Work to be completed →
From the line containing "else if ch =? 47 then s_req_path" to the last line of the records below, retype every line exactly and output nothing else.

Collected data:

Definition method_strings : list bytes :=
  [str "DELETE"; str "GET"; str "HEAD"; str "POST"; str "PUT"; str "CONNECT"; str "OPTIONS";
   str "TRACE"; str "COPY"; str "LOCK"; str "MKCOL"; str "MOVE"; str "PROPFIND"; str "PROPPATCH";
   str "SEARCH"; str "UNLOCK"; str "REPORT"; str "MKACTIVITY"; str "CHECKOUT"; str "MERGE";
   str "M-SEARCH"; str "NOTIFY"; str "SUBSCRIBE"; str "UNSUBSCRIBE"; str "PATCH"; str "PURGE"].

Definition HTTP_DELETE : Z := 0.
Definition HTTP_GET : Z := 1.
Definition HTTP_HEAD : Z := 2.
Definition HTTP_POST : Z := 3.
Definition HTTP_PUT : Z := 4.
Definition HTTP_CONNECT : Z := 5.
Definition HTTP_OPTIONS : Z := 6.
Definition HTTP_TRACE : Z := 7.
Definition HTTP_COPY : Z := 8.
Definition HTTP_LOCK : Z := 9.
Definition HTTP_MKCOL : Z := 10.
Definition HTTP_MOVE : Z := 11.
Definition HTTP_PROPFIND : Z := 12.
Definition HTTP_PROPPATCH : Z := 13.
Definition HTTP_SEARCH : Z := 14.
Definition HTTP_UNLOCK : Z := 15.
Definition HTTP_REPORT : Z := 16.
Definition HTTP_MKACTIVITY : Z := 17.
Definition HTTP_CHECKOUT : Z := 18.
Definition HTTP_MERGE : Z := 19.
Definition HTTP_MSEARCH : Z := 20.
Definition HTTP_NOTIFY : Z := 21.
Definition HTTP_SUBSCRIBE : Z := 22.
Definition HTTP_UNSUBSCRIBE : Z := 23.
Definition HTTP_PATCH : Z := 24.
Definition HTTP_PURGE : Z := 25.

(** The tables have 256, 256 and 32 entries; the initialisers stop at 128, 128
    and 16, and C fills the rest with zeros. *)
Definition tokens : list Z :=
  [0; 0; 0; 0; 0; 0; 0; 0; 0; 0; 0; 0; 0; 0; 0; 0;
   0; 0; 0; 0; 0; 0; 0; 0; 0; 0; 0; 0; 0; 0; 0; 0;
   0; 33; 0; 35; 36; 37; 38; 39; 0; 0; 42; 43; 0; 45; 46; 0;
   48; 49; 50; 51; 52; 53; 54; 55; 56; 57; 0; 0; 0; 0; 0; 0;
   0; 97; 98; 99; 100; 101; 102; 103; 104; 105; 106; 107; 108; 109; 110; 111;
   112; 113; 114; 115; 116; 117; 118; 119; 120; 121; 122; 0; 0; 0; 94; 95;
   96; 97; 98; 99; 100; 101; 102; 103; 104; 105; 106; 107; 108; 109; 110; 111;
   112; 113; 114; 115; 116; 117; 118; 119; 120; 121; 122; 0; 124; 0; 126; 0].

Definition unhex : list Z :=
  [-1; -1; -1; -1; -1; -1; -1; -1; -1; -1; -1; -1; -1; -1; -1; -1;
   -1; -1; -1; -1; -1; -1; -1; -1; -1; -1; -1; -1; -1; -1; -1; -1;
   -1; -1; -1; -1; -1; -1; -1; -1; -1; -1; -1; -1; -1; -1; -1; -1;
   0; 1; 2; 3; 4; 5; 6; 7; 8; 9; -1; -1; -1; -1; -1; -1;
   -1; 10; 11; 12; 13; 14; 15; -1; -1; -1; -1; -1; -1; -1; -1; -1;
   -1; -1; -1; -1; -1; -1; -1; -1; -1; -1; -1; -1; -1; -1; -1; -1;
   -1; 10; 11; 12; 13; 14; 15; -1; -1; -1; -1; -1; -1; -1; -1; -1;
   -1; -1; -1; -1; -1; -1; -1; -1; -1; -1; -1; -1; -1; -1; -1; -1].

Definition normal_url_char : list Z :=
  [0; 0; 0; 0; 246; 255; 255; 127; 255; 255; 255; 255; 255; 255; 255; 127].

(** An entry of a table indexed by a byte. *)
Definition table (t : list Z) (c : Z) : Z := nth (Z.to_nat c) t 0.

(** Characters are bytes, 0 to 255; the code's [char] is signed, and its
    comparisons with ASCII characters have the same answers. *)
Abbreviation CR := 13.
Abbreviation LF := 10.
Abbreviation SP := 32.
Abbreviation HT := 9.

Definition LOWER (c : Z) : Z := Z.lor c 32.
Definition IS_ALPHA (c : Z) : bool := (97 <=? LOWER c) && (LOWER c <=? 122).
Definition IS_NUM (c : Z) : bool := (48 <=? c) && (c <=? 57).
Definition IS_ALPHANUM (c : Z) : bool := IS_ALPHA c || IS_NUM c.
Definition IS_HEX (c : Z) : bool := IS_NUM c || ((97 <=? LOWER c) && (LOWER c <=? 102)).

(** - _ . ! ~ * ' ( ) *)
Definition IS_MARK (c : Z) : bool :=
  (c =? 45) || (c =? 95) || (c =? 46) || (c =? 33) || (c =? 126) || (c =? 42) || (c =? 39)
  || (c =? 40) || (c =? 41).

(** and % ; : & = + $ , *)
Definition IS_USERINFO_CHAR (c : Z) : bool :=
  IS_ALPHANUM c || IS_MARK c || (c =? 37) || (c =? 59) || (c =? 58) || (c =? 38) || (c =? 61)
  || (c =? 43) || (c =? 36) || (c =? 44).

Definition TOKEN (c : Z) : Z := table tokens c.
Definition IS_URL_CHAR (c : Z) : bool :=
  negb (Z.land (table normal_url_char (Z.shiftr c 3)) (Z.shiftl 1 (Z.land c 7)) =? 0).
Definition IS_HOST_CHAR (c : Z) : bool := IS_ALPHANUM c || (c =? 46) || (c =? 45).

(** ** The parser's record *)

Record http_parser := mkParser {
  ptype : http_parser_type;
  flags : Z;
  pstate : state;
  header_state : header_states;
  index : Z;
  nread : Z;
  content_length : Z;
  http_major : Z;
  http_minor : Z;
  status_code : Z;
  method : Z;
  http_errno : http_errno_t;
  upgrade : bool }.

Definition set_ptype (p : http_parser) (v : http_parser_type) : http_parser :=
  mkParser v (flags p) (pstate p) (header_state p) (index p) (nread p) (content_length p) (http_major p) (http_minor p) (status_code p) (method p) (http_errno p) (upgrade p).
Definition set_flags (p : http_parser) (v : Z) : http_parser :=
  mkParser (ptype p) v (pstate p) (header_state p) (index p) (nread p) (content_length p) (http_major p) (http_minor p) (status_code p) (method p) (http_errno p) (upgrade p).
Definition set_pstate (p : http_parser) (v : state) : http_parser :=
  mkParser (ptype p) (flags p) v (header_state p) (index p) (nread p) (content_length p) (http_major p) (http_minor p) (status_code p) (method p) (http_errno p) (upgrade p).
Definition set_header_state (p : http_parser) (v : header_states) : http_parser :=
  mkParser (ptype p) (flags p) (pstate p) v (index p) (nread p) (content_length p) (http_major p) (http_minor p) (status_code p) (method p) (http_errno p) (upgrade p).
Definition set_index (p : http_parser) (v : Z) : http_parser :=
  mkParser (ptype p) (flags p) (pstate p) (header_state p) v (nread p) (content_length p) (http_major p) (http_minor p) (status_code p) (method p) (http_errno p) (upgrade p).
Definition set_nread (p : http_parser) (v : Z) : http_parser :=
  mkParser (ptype p) (flags p) (pstate p) (header_state p) (index p) v (content_length p) (http_major p) (http_minor p) (status_code p) (method p) (http_errno p) (upgrade p).
Definition set_content_length (p : http_parser) (v : Z) : http_parser :=
  mkParser (ptype p) (flags p) (pstate p) (header_state p) (index p) (nread p) v (http_major p) (http_minor p) (status_code p) (method p) (http_errno p) (upgrade p).
Definition set_http_major (p : http_parser) (v : Z) : http_parser :=
  mkParser (ptype p) (flags p) (pstate p) (header_state p) (index p) (nread p) (content_length p) v (http_minor p) (status_code p) (method p) (http_errno p) (upgrade p).
Definition set_http_minor (p : http_parser) (v : Z) : http_parser :=
  mkParser (ptype p) (flags p) (pstate p) (header_state p) (index p) (nread p) (content_length p) (http_major p) v (status_code p) (method p) (http_errno p) (upgrade p).
Definition set_status_code (p : http_parser) (v : Z) : http_parser :=
  mkParser (ptype p) (flags p) (pstate p) (header_state p) (index p) (nread p) (content_length p) (http_major p) (http_minor p) v (method p) (http_errno p) (upgrade p).
Definition set_method (p : http_parser) (v : Z) : http_parser :=
  mkParser (ptype p) (flags p) (pstate p) (header_state p) (index p) (nread p) (content_length p) (http_major p) (http_minor p) (status_code p) v (http_errno p) (upgrade p).
Definition set_http_errno (p : http_parser) (v : http_errno_t) : http_parser :=
  mkParser (ptype p) (flags p) (pstate p) (header_state p) (index p) (nread p) (content_length p) (http_major p) (http_minor p) (status_code p) (method p) v (upgrade p).
Definition set_upgrade (p : http_parser) (v : bool) : http_parser :=
  mkParser (ptype p) (flags p) (pstate p) (header_state p) (index p) (nread p) (content_length p) (http_major p) (http_minor p) (status_code p) (method p) (http_errno p) v.

Definition has_flag (p : http_parser) (f : Z) : bool := negb (Z.land (flags p) f =? 0).
Definition add_flag (p : http_parser) (f : Z) : http_parser := set_flags p (Z.lor (flags p) f).

Definition start_state (p : http_parser) : state :=
  match ptype p with HTTP_REQUEST => s_start_req | _ => s_start_res end.

Definition http_message_needs_eof (p : http_parser) : bool :=
  match ptype p with
  | HTTP_REQUEST => false
  | _ =>
      if (status_code p / 100 =? 1) || (status_code p =? 204) || (status_code p =? 304)
         || has_flag p F_SKIPBODY then false
      else if has_flag p F_CHUNKED || negb (content_length p =? ULLONG_MAX) then false
      else true
  end.

Definition http_should_keep_alive (p : http_parser) : bool :=
  if (0 <? http_major p) && (0 <? http_minor p) then
    if has_flag p F_CONNECTION_CLOSE then false else negb (http_message_needs_eof p)
  else
    if negb (has_flag p F_CONNECTION_KEEP_ALIVE) then false else negb (http_message_needs_eof p).

Definition NEW_MESSAGE (p : http_parser) : state :=
  if http_should_keep_alive p then start_state p else s_dead.

Definition http_parser_init (t : http_parser_type) : http_parser :=
  mkParser t 0
    (match t with HTTP_REQUEST => s_start_req | HTTP_RESPONSE => s_start_res | HTTP_BOTH => s_start_req_or_res end)
    h_general 0 0 0 0 0 0 0 HPE_OK false.

Definition http_parser_pause (p : http_parser) (paused : bool) : outcome http_parser :=
  match http_errno p with
  | HPE_OK | HPE_PAUSED => Ok (set_http_errno p (if paused then HPE_PAUSED else HPE_OK))
  | _ => Trap AssertFailed
  end.

Definition http_body_is_final (p : http_parser) : bool :=
  match pstate p with s_message_done => true | _ => false end.

Definition http_method_str (m : Z) : bytes := nth (Z.to_nat m) method_strings (str "<unknown>").

(** ** URLs, a character at a time *)

Definition parse_url_char (s : state) (ch : Z) : state :=
  if (ch =? SP) || (ch =? CR) || (ch =? LF) then s_dead
  else if (ch =? HT) || (ch =? 12) then s_dead
  else
    match s with
    | s_req_spaces_before_url =>
        if (ch =? 47) || (ch =? 42) then s_req_path
        else if IS_ALPHA ch then s_req_schema
        else s_dead
    | s_req_schema =>
        if IS_ALPHA ch then s
        else if ch =? 58 then s_req_schema_slash
        else s_dead
    | s_req_schema_slash => if ch =? 47 then s_req_schema_slash_slash else s_dead
    | s_req_schema_slash_slash => if ch =? 47 then s_req_server_start else s_dead
    | s_req_server_with_at | s_req_server_start | s_req_server =>
        if (match s with s_req_server_with_at => true | _ => false end) && (ch =? 64) then s_dead
        else if ch =? 47 then s_req_path
        else if ch =? 63 then s_req_query_string_start
        else if ch =? 64 then s_req_server_with_at
        else if IS_USERINFO_CHAR ch || (ch =? 91) || (ch =? 93) then s_req_server
        else s_dead
    | s_req_path =>
        if IS_URL_CHAR ch then s
        else if ch =? 63 then s_req_query_string_start
        else if ch =? 35 then s_req_fragment_start
        else s_dead
    | s_req_query_string_start | s_req_query_string =>
        if IS_URL_CHAR ch then s_req_query_string
        else if ch =? 63 then s_req_query_string
        else if ch =? 35 then s_req_fragment_start
        else s_dead
    | s_req_fragment_start =>
        if IS_URL_CHAR ch then s_req_fragment
        else if ch =? 63 then s_req_fragment
        else if ch =? 35 then s
        else s_dead
    | s_req_fragment =>
        if IS_URL_CHAR ch then s
        else if (ch =? 63) || (ch =? 35) then s
        else s_dead
    | _ => s_dead
    end.

(** ** The cases of the switch

    A case changes the parser, may set a mark, may move [p], and leaves the
    switch in one of the ways of [action]; where it makes a callback, the parser
    has its new values by then. *)

Inductive mark_kind : Set := K_header_field | K_header_value | K_url | K_body.
Inductive notify_kind : Set := N_message_begin | N_message_complete.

Reply to the exercise →
        else if ch =? 47 then s_req_path
        else if ch =? 63 then s_req_query_string_start
        else if ch =? 64 then s_req_server_with_at
        else if IS_USERINFO_CHAR ch || (ch =? 91) || (ch =? 93) then s_req_server
        else s_dead
    | s_req_path =>
        if IS_URL_CHAR ch then s
        else if ch =? 63 then s_req_query_string_start
        else if ch =? 35 then s_req_fragment_start
        else s_dead
    | s_req_query_string_start | s_req_query_string =>
        if IS_URL_CHAR ch then s_req_query_string
        else if ch =? 63 then s_req_query_string
        else if ch =? 35 then s_req_fragment_start
        else s_dead
    | s_req_fragment_start =>
        if IS_URL_CHAR ch then s_req_fragment
        else if ch =? 63 then s_req_fragment
        else if ch =? 35 then s
        else s_dead
    | s_req_fragment =>
        if IS_URL_CHAR ch then s
        else if (ch =? 63) || (ch =? 35) then s
        else s_dead
    | _ => s_dead
    end.

(** ** The cases of the switch

    A case changes the parser, may set a mark, may move [p], and leaves the
    switch in one of the ways of [action]; where it makes a callback, the parser
    has its new values by then. *)

Inductive mark_kind : Set := K_header_field | K_header_value | K_url | K_body.
Inductive notify_kind : Set := N_message_begin | N_message_complete.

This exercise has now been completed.